Instructions to follow:
Verbatim, and with nothing else, reproduce the data below from its first line through the line containing "AlreadyExists => EEXIST".

Task material:
▬▬▬
(* ===== verification/FfiStream.v ===== *)
(** * [src/ffi/stream.rs]: exporting a reader as an Arrow C stream

    The callbacks of an exported stream, their panic containment, the errno each
    failure is reported with, and [error_from_array_stream], which hands out the
    structured error in storage the stream owns.  The reader is the driver's own
    object behind the interface [StreamReader]; Arrow's exporters and the chain of
    an [ArrowError] belong to the arrow crates.  The messages a stream keeps for
    [get_last_error] are plain values: their allocation follows Rust's ownership
    and is not part of the [Heap], which holds the exported error's blocks. *)

From S2P Require Import Prelude RustStr Utf8 RustNum ErrorModel FfiGuard FfiError.

Open Scope nat_scope.

(** The errno values of [libc]; their numbers depend on the platform. *)
Inductive Errno :=
  | Success
  | EACCES | ECANCELED | EEXIST | EINVAL | EIO | ENOENT | ENOMEM | ENOSYS | ENOTSUP | ETIMEDOUT.

#[export] Instance Errno_eq_dec : EqDecision Errno.
Proof. solve_decision. Defined.

(** The variants of [ArrowError] the source names. *)
Inductive ArrowKind :=
  | ArrowNotYetImplemented
  | ArrowMemoryError
  | ArrowIoError
  | ArrowOther.

(** An Arrow error: its variant, its display text, and for each error of its
    [chain], outermost first, the driver error it is, if it is one. *)
Record ArrowError := mkArrowError {
  ar_kind : ArrowKind;
  ar_display : rstr;
  ar_chain : list (option Error);
}.

(** [RecordBatchReader] with Arrow's exporters; a call may panic, leaving a torn
    reader. *)
Class StreamReader := {
  Reader : Type;
  FfiSchema : Type;
  FfiArray : Type;
  reader_schema : Reader -> Exit (FfiSchema + ArrowError);
  reader_next : Reader -> Reader * Exit (option (FfiArray + ArrowError));
  empty_array : FfiArray;
}.

Definition adbc_status_to_errno (st : Status) : Errno :=
  match st with
  | Unknown => EIO
  | NotImplemented => ENOTSUP
  | NotFound => ENOENT
  | AlreadyExists => EEXIST
  | InvalidArguments | InvalidState => EINVAL
  | InvalidData | Integrity | Internal | IO => EIO
  | Cancelled => ECANCELED
  | Timeout => ETIMEDOUT
  | Unauthenticated | Unauthorized => EACCES
  end.

Definition STREAM_MAGIC : Z := 0x5350414e5354524d.

Record LastError := mkLastError { le_message : list byte; le_error : Error }.

Section Stream.
Context {FO : Foreign} {SR : StreamReader}.
Variable escape_debug : rstr -> rstr.

Record PrivateData := mkPrivateData {
  pd_reader : Reader;
  pd_private_driver : option positive;
  pd_last_error : option LastError;
  pd_exported_error : option AdbcError;
  pd_panicked : bool;
}.

(** What [private_data] points at: this driver's data behind its magic, or some
    other library's, of which only the first word means anything here. *)
Inductive Private :=
  | OurPrivate (magic : Z) (data : PrivateData)
  | ForeignPrivate (first_word : Z).

(** The stream struct, as far as it is looked at: whether its release callback is
    this module's [release], and its private data. *)
Record ArrowStream := mkArrowStream {
  as_release : option bool;
  as_private : option Private;
}.

Definition export_reader (reader : Reader) (private_driver : option positive) : ArrowStream :=
  mkArrowStream (Some true)
    (Some (OurPrivate STREAM_MAGIC (mkPrivateData reader private_driver None None false))).

(** ** Recording a failure *)

Definition set_error (p : PrivateData) (message : list byte) (error : Error) : PrivateData :=
  mkPrivateData (pd_reader p) (pd_private_driver p)
    (Some (mkLastError (sanitized_cstring message) error)) (pd_exported_error p) (pd_panicked p).

Definition fail (p : PrivateData) (message : Message) : PrivateData * Errno :=
  (set_error p (message_bytes escape_debug message) (err message InvalidArguments), EINVAL).

(** The errno and the status of an Arrow variant the driver did not raise. *)
Definition arrow_table (kind : ArrowKind) : Errno * Status :=
  match kind with
  | ArrowNotYetImplemented => (ENOSYS, NotImplemented)
  | ArrowMemoryError => (ENOMEM, Internal)
  | ArrowIoError => (EIO, IO)
  | ArrowOther => (EINVAL, Unknown)
  end.

(** [chain(error).find_map(downcast)]. *)
Definition embedded_error (error : ArrowError) : option Error := head (omap (fun e => e) (ar_chain error)).

(** The structured error of an Arrow error, and its errno. *)
Definition structured (error : ArrowError) : Error :=
  match embedded_error error with
  | Some e => e
  | None => err [Disp (ar_display error)] (arrow_table (ar_kind error)).2
  end.

Definition errno_of (error : ArrowError) : Errno :=
  match embedded_error error with
  | Some e => adbc_status_to_errno (status e)
  | None => (arrow_table (ar_kind error)).1
  end.

Definition arrow_error (p : PrivateData) (error : ArrowError) : PrivateData * Errno :=
  (set_error p (as_bytes (ar_display error)) (structured error), errno_of error).

(** ** Callbacks

    [private_data]: reading another library's data as ours is undefined. *)
Definition private_data (stream : ArrowStream) : option (option PrivateData) :=
  match as_private stream with
  | None => Some None
  | Some (OurPrivate _ p) => Some (Some p)
  | Some (ForeignPrivate _) => None
  end.

Definition with_private (stream : ArrowStream) (p : PrivateData) : ArrowStream :=
  match as_private stream with
  | Some (OurPrivate magic _) => mkArrowStream (as_release stream) (Some (OurPrivate magic p))
  | _ => stream
  end.

Definition panic_error (cause : Payload) : Error :=
  err [Lit "Uncaught panic in the Spanner Arrow stream: "; Disp (panic_message cause)] Internal.

Definition set_panicked (p : PrivateData) : PrivateData :=
  mkPrivateData (pd_reader p) (pd_private_driver p) (pd_last_error p) (pd_exported_error p) true.

(** A callback's output pointer holds an [A]; a panic leaves it as it is. *)
Definition catch_callback {A} (stream : ArrowStream)
    (callback : PrivateData -> option A -> PrivateData * option A * Exit Errno) (out : option A) :
    option (ArrowStream * option A * Errno) :=
  private ← private_data stream;
  match private with
  | None => Some (stream, out, EINVAL)
  | Some p =>
      if pd_panicked p then Some (stream, out, EINVAL)
      else
        let '(p, out', exit) := callback p out in
        Some match exit with
             | Returned code => (with_private stream p, out', code)
             | Panicked cause =>
                 let error := panic_error cause in
                 (with_private stream
                    (set_error (set_panicked p) (message_bytes escape_debug (message error)) error),
                  out, EINVAL)
             end
  end.

Definition get_schema (stream : ArrowStream) (out : option FfiSchema) :
    option (ArrowStream * option FfiSchema * Errno) :=
  catch_callback stream (fun p out =>
    match out with
    | None => let '(p, code) := fail p [Lit "Arrow C Stream schema output must not be null"] in
              (p, out, Returned code)
    | Some _ =>
        match reader_schema (pd_reader p) with
        | Panicked cause => (p, out, Panicked cause)
        | Returned (inl schema) => (p, Some schema, Returned Success)
        | Returned (inr error) => let '(p, code) := arrow_error p error in (p, out, Returned code)
        end
    end) out.

Definition clear_error (p : PrivateData) : PrivateData :=
  mkPrivateData (pd_reader p) (pd_private_driver p) None (pd_exported_error p) (pd_panicked p).

Definition with_reader (p : PrivateData) (r : Reader) : PrivateData :=
  mkPrivateData r (pd_private_driver p) (pd_last_error p) (pd_exported_error p) (pd_panicked p).

Definition get_next (stream : ArrowStream) (out : option FfiArray) :
    option (ArrowStream * option FfiArray * Errno) :=
  catch_callback stream (fun p out =>
    let p := clear_error p in
    match out with
    | None => let '(p, code) := fail p [Lit "Arrow C Stream array output must not be null"] in
              (p, out, Returned code)
    | Some _ =>
        let '(reader, exit) := reader_next (pd_reader p) in
        let p := with_reader p reader in
        match exit with
        | Panicked cause => (p, out, Panicked cause)
        | Returned None => (p, Some empty_array, Returned Success)
        | Returned (Some (inl array)) => (p, Some array, Returned Success)
        | Returned (Some (inr error)) => let '(p, code) := arrow_error p error in (p, out, Returned code)
        end
    end) out.

Definition get_last_error (stream : ArrowStream) : option (option (list byte)) :=
  private ← private_data stream;
  Some (p ← private; e ← pd_last_error p; Some (le_message e)).

(** ** The structured error *)

Definition fresh_error (private_driver : option positive) : AdbcError :=
  mkAdbcError (mkErrorV100 None ADBC_ERROR_VENDOR_CODE_PRIVATE_DATA sqlstate None)
    (Some (mkErrorTail None private_driver)).

Definition set_sentinel (e : AdbcError) : AdbcError :=
  let p := ae_prefix e in
  mkAdbcError (mkErrorV100 (ae_message p) ADBC_ERROR_VENDOR_CODE_PRIVATE_DATA (ae_sqlstate p) (ae_release p))
    (ae_tail e).

Definition with_exported (p : PrivateData) (e : AdbcError) : PrivateData :=
  mkPrivateData (pd_reader p) (pd_private_driver p) (pd_last_error p) (Some e) (pd_panicked p).

(** The answer is the exported error and the status written, [None] being
    [ADBC_STATUS_OK]; no answer is the null pointer. *)
Definition error_from_array_stream (stream : ArrowStream) (h : gmap positive Block) :
    option (ArrowStream * gmap positive Block * option (AdbcError * option Status)) :=
  match as_private stream with
  | None => Some (stream, h, None)
  | Some private =>
      if decide (as_release stream = Some true) then
        match private with
        | ForeignPrivate word =>
            if decide (word = STREAM_MAGIC) then None else Some (stream, h, None)
        | OurPrivate magic p =>
            if decide (magic = STREAM_MAGIC) then
              let exported := default (fresh_error (pd_private_driver p)) (pd_exported_error p) in
              match pd_last_error p with
              | None =>
                  '(exported, h) ← release_if_set exported h;
                  Some (with_private stream (with_exported p exported), h, Some (exported, None))
              | Some last =>
                  '(exported, h) ← export_error escape_debug (Some (set_sentinel exported)) (le_error last) h;
                  exported ← exported;
                  Some (with_private stream (with_exported p exported), h,
                        Some (exported, Some (status (le_error last))))
              end
            else Some (stream, h, None)
        end
      else Some (stream, h, None)
  end.

(** [PrivateData::drop]. *)
Definition drop_private (p : PrivateData) (h : gmap positive Block) : option (gmap positive Block) :=
  match pd_exported_error p with
  | Some exported => '(_, h) ← release_if_set exported h; Some h
  | None => Some h
  end.

Definition release_stream (stream : ArrowStream) (h : gmap positive Block) :
    option (ArrowStream * gmap positive Block) :=
  private ← private_data stream;
  h ← match private with Some p => drop_private p h | None => Some h end;
  Some (mkArrowStream None None, h).

(** ** A consumer *)

Inductive StreamOp :=
  | GetSchema (out : option FfiSchema)
  | GetNext (out : option FfiArray)
  | GetLastError
  | ErrorFromStream
  | ReleaseStream.

Definition stream_op (s : ArrowStream * gmap positive Block) (op : StreamOp) :
    option (ArrowStream * gmap positive Block) :=
  let '(stream, h) := s in
  match op with
  | GetSchema out => '(stream, _, _) ← get_schema stream out; Some (stream, h)
  | GetNext out => '(stream, _, _) ← get_next stream out; Some (stream, h)
  | GetLastError => _ ← get_last_error stream; Some (stream, h)
  | ErrorFromStream => '(stream, h, _) ← error_from_array_stream stream h; Some (stream, h)
  | ReleaseStream => release_stream stream h
  end.

Fixpoint stream_ops (s : ArrowStream * gmap positive Block) (ops : list StreamOp) :
    option (ArrowStream * gmap positive Block) :=
  match ops with
  | [] => Some s
  | op :: ops => s ← stream_op s op; stream_ops s ops
  end.

(** ** Properties *)

(** A stream of this driver that has not been released. *)
Definition live_stream (p : PrivateData) : ArrowStream :=
  mkArrowStream (Some true) (Some (OurPrivate STREAM_MAGIC p)).

Definition released_stream : ArrowStream := mkArrowStream None None.

(** The storage a stream hands out: a 1.1.0 struct with this driver's callback,
    or none. *)
Definition exported_ok (base : gmap positive Block) (e : AdbcError) (h : gmap positive Block) : Prop :=
  ae_vendor_code (ae_prefix e) = ADBC_ERROR_VENDOR_CODE_PRIVATE_DATA /\ is_Some (ae_tail e) /\
  owns base e h /\ (forall f, ae_release (ae_prefix e) <> Some (ForeignRelease f)).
▬▬▬
Response to the exercise:
(* ===== verification/FfiStream.v ===== *)
(** * [src/ffi/stream.rs]: exporting a reader as an Arrow C stream

    The callbacks of an exported stream, their panic containment, the errno each
    failure is reported with, and [error_from_array_stream], which hands out the
    structured error in storage the stream owns.  The reader is the driver's own
    object behind the interface [StreamReader]; Arrow's exporters and the chain of
    an [ArrowError] belong to the arrow crates.  The messages a stream keeps for
    [get_last_error] are plain values: their allocation follows Rust's ownership
    and is not part of the [Heap], which holds the exported error's blocks. *)

From S2P Require Import Prelude RustStr Utf8 RustNum ErrorModel FfiGuard FfiError.

Open Scope nat_scope.

(** The errno values of [libc]; their numbers depend on the platform. *)
Inductive Errno :=
  | Success
  | EACCES | ECANCELED | EEXIST | EINVAL | EIO | ENOENT | ENOMEM | ENOSYS | ENOTSUP | ETIMEDOUT.

#[export] Instance Errno_eq_dec : EqDecision Errno.
Proof. solve_decision. Defined.

(** The variants of [ArrowError] the source names. *)
Inductive ArrowKind :=
  | ArrowNotYetImplemented
  | ArrowMemoryError
  | ArrowIoError
  | ArrowOther.

(** An Arrow error: its variant, its display text, and for each error of its
    [chain], outermost first, the driver error it is, if it is one. *)
Record ArrowError := mkArrowError {
  ar_kind : ArrowKind;
  ar_display : rstr;
  ar_chain : list (option Error);
}.

(** [RecordBatchReader] with Arrow's exporters; a call may panic, leaving a torn
    reader. *)
Class StreamReader := {
  Reader : Type;
  FfiSchema : Type;
  FfiArray : Type;
  reader_schema : Reader -> Exit (FfiSchema + ArrowError);
  reader_next : Reader -> Reader * Exit (option (FfiArray + ArrowError));
  empty_array : FfiArray;
}.

Definition adbc_status_to_errno (st : Status) : Errno :=
  match st with
  | Unknown => EIO
  | NotImplemented => ENOTSUP
  | NotFound => ENOENT
  | AlreadyExists => EEXIST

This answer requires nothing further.